_What you need to do_. Write out the data exactly from its first line onward, ending with the line in which "robots_prefix ++ blake2_128_concat" appears.

Recorded information Block Start

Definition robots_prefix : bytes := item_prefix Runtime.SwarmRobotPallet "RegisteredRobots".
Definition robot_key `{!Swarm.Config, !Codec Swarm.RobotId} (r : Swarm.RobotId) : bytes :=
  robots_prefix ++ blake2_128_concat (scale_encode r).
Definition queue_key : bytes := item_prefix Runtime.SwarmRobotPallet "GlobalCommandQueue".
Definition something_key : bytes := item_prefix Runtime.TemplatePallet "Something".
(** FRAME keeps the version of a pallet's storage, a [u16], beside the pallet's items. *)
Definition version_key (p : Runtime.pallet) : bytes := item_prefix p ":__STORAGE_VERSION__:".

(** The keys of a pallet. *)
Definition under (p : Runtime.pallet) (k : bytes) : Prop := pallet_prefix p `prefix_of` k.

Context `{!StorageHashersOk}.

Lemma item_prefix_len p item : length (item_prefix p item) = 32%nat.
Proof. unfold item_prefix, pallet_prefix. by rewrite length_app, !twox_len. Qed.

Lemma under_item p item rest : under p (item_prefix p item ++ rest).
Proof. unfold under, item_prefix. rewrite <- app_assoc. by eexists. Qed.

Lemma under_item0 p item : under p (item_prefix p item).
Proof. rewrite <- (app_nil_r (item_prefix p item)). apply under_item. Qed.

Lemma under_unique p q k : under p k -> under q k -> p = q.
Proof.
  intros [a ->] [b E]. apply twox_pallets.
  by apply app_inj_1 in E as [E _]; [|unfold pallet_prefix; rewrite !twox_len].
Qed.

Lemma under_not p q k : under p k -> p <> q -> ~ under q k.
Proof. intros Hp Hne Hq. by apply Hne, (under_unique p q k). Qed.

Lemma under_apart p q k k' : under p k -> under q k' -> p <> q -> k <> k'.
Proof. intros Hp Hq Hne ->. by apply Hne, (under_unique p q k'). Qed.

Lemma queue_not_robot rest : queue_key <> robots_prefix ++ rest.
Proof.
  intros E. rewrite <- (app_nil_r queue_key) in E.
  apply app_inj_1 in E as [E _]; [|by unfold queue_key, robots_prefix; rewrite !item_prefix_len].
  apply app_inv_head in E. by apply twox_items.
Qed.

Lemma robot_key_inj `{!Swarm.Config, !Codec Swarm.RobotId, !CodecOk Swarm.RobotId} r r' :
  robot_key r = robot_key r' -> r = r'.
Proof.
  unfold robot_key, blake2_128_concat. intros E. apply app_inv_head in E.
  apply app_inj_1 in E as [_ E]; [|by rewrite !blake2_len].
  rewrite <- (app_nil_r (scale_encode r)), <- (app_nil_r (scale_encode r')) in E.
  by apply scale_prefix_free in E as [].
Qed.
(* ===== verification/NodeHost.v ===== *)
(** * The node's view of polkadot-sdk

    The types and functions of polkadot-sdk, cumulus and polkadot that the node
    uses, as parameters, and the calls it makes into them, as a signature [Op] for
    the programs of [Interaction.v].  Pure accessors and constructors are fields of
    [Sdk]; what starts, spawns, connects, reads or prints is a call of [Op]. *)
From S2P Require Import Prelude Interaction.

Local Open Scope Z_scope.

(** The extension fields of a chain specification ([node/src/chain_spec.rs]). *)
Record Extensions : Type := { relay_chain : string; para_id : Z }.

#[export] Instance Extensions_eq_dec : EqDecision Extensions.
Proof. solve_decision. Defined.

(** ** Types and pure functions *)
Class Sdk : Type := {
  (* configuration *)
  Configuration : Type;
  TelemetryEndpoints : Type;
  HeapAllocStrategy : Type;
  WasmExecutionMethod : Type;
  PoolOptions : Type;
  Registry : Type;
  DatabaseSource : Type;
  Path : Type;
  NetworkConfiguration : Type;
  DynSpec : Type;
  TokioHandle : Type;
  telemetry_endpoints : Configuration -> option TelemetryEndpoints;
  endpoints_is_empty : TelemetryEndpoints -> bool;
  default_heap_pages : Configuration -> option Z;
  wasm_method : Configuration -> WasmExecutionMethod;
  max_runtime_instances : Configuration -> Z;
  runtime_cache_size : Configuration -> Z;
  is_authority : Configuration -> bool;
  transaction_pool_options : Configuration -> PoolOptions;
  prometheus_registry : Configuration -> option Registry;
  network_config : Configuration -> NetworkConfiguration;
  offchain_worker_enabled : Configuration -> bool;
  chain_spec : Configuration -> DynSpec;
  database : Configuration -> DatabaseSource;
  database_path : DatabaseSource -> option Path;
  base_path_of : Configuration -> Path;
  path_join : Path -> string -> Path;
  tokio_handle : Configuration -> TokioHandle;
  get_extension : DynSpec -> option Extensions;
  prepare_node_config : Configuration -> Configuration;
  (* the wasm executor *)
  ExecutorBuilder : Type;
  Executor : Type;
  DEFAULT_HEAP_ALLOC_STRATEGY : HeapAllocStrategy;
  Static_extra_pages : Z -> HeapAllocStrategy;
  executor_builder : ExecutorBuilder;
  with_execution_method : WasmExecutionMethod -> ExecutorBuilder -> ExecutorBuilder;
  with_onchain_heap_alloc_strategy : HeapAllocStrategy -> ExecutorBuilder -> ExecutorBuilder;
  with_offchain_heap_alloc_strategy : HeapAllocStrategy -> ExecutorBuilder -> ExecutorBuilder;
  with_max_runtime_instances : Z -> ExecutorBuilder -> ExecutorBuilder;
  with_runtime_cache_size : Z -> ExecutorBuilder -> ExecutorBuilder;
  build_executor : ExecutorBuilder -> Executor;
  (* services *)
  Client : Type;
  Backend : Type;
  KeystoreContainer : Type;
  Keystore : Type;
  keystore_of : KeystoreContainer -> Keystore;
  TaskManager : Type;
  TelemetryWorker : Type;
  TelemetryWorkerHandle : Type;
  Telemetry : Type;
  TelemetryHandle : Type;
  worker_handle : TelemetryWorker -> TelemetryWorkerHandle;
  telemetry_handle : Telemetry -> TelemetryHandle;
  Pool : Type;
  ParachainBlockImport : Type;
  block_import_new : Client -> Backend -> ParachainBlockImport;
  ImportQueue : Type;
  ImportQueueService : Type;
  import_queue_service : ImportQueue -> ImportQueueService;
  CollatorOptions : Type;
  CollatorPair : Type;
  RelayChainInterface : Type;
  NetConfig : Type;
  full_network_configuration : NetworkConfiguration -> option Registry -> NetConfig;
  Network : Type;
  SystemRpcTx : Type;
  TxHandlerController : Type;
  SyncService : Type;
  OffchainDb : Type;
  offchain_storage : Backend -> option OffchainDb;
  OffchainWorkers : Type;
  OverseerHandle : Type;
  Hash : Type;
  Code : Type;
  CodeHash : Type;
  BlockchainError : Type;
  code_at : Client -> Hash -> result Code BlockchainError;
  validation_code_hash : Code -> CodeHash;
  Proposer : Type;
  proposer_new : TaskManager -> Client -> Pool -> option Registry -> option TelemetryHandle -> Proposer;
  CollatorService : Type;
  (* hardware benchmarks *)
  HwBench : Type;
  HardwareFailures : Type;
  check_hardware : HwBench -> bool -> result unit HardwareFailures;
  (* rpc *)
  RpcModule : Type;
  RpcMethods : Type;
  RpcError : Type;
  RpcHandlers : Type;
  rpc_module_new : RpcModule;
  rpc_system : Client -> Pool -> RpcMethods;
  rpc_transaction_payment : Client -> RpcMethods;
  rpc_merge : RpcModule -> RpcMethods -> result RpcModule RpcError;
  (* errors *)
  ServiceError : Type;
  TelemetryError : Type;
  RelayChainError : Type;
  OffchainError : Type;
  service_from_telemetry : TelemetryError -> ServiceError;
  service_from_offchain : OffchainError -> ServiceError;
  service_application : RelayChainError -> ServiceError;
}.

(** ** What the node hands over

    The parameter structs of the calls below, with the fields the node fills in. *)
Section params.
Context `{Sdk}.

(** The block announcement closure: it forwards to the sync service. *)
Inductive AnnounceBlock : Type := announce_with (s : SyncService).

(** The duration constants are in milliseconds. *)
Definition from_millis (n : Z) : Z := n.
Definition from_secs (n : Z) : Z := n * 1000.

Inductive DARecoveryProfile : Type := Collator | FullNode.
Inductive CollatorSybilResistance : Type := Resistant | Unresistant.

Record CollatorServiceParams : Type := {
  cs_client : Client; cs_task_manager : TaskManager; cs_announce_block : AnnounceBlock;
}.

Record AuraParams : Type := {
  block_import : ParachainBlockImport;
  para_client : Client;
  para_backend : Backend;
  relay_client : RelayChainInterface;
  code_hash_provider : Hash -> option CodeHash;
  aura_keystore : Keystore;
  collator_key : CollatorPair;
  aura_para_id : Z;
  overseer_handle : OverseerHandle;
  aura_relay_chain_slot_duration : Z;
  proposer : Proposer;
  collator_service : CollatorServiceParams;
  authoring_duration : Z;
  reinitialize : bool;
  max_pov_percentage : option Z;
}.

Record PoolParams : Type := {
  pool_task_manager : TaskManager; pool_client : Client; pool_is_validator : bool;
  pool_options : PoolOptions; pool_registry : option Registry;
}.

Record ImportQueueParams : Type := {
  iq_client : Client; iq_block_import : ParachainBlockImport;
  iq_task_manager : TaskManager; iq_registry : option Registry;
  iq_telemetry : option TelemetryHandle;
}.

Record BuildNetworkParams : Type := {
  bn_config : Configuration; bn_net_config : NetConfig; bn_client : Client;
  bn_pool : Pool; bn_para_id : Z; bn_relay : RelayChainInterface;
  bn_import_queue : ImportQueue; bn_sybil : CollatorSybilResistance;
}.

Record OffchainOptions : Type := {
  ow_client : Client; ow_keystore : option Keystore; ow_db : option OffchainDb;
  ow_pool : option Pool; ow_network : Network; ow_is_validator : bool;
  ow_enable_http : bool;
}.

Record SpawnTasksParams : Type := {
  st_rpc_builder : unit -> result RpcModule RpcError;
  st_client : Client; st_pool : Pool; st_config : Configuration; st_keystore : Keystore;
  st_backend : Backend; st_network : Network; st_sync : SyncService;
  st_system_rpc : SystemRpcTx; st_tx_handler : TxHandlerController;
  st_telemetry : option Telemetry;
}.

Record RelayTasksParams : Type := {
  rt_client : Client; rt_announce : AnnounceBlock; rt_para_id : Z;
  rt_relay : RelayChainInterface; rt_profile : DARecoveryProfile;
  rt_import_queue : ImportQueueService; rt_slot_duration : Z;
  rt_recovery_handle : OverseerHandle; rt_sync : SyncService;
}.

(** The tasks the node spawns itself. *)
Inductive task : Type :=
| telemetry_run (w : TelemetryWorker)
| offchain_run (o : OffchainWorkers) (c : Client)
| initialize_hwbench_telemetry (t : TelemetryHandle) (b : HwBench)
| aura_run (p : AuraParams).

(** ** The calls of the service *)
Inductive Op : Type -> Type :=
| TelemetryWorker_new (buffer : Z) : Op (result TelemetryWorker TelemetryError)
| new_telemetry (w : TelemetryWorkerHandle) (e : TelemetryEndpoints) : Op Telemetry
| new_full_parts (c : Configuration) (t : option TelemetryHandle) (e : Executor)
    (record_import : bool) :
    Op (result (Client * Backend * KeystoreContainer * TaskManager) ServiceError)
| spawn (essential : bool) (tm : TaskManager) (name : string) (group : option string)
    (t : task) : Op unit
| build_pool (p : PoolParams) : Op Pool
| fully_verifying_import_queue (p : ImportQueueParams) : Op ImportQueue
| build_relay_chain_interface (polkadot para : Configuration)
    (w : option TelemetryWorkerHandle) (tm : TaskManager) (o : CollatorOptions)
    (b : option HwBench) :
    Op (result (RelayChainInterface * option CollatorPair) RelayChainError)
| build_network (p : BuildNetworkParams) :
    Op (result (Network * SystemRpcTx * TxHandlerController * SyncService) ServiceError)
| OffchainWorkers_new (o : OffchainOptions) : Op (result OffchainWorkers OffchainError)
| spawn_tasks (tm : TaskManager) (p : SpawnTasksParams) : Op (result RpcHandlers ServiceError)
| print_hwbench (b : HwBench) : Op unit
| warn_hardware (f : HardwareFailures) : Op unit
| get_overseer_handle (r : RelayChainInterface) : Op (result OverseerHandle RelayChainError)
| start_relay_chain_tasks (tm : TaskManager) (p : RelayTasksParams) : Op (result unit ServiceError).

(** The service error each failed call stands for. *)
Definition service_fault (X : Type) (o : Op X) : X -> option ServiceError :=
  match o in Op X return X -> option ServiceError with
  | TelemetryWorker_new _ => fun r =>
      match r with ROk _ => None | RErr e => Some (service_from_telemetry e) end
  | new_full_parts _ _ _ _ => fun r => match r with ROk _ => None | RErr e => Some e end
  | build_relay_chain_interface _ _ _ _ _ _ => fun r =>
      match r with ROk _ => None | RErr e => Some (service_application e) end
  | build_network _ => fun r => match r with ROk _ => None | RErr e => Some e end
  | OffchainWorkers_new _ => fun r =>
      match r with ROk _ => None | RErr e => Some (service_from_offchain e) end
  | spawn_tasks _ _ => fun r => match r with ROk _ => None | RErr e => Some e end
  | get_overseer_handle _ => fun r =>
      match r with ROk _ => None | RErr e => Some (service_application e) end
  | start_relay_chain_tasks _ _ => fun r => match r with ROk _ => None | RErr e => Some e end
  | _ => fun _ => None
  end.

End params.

Recorded information Block End

_Solved exercise_.
Definition robots_prefix : bytes := item_prefix Runtime.SwarmRobotPallet "RegisteredRobots".
Definition robot_key `{!Swarm.Config, !Codec Swarm.RobotId} (r : Swarm.RobotId) : bytes :=
  robots_prefix ++ blake2_128_concat (scale_encode r).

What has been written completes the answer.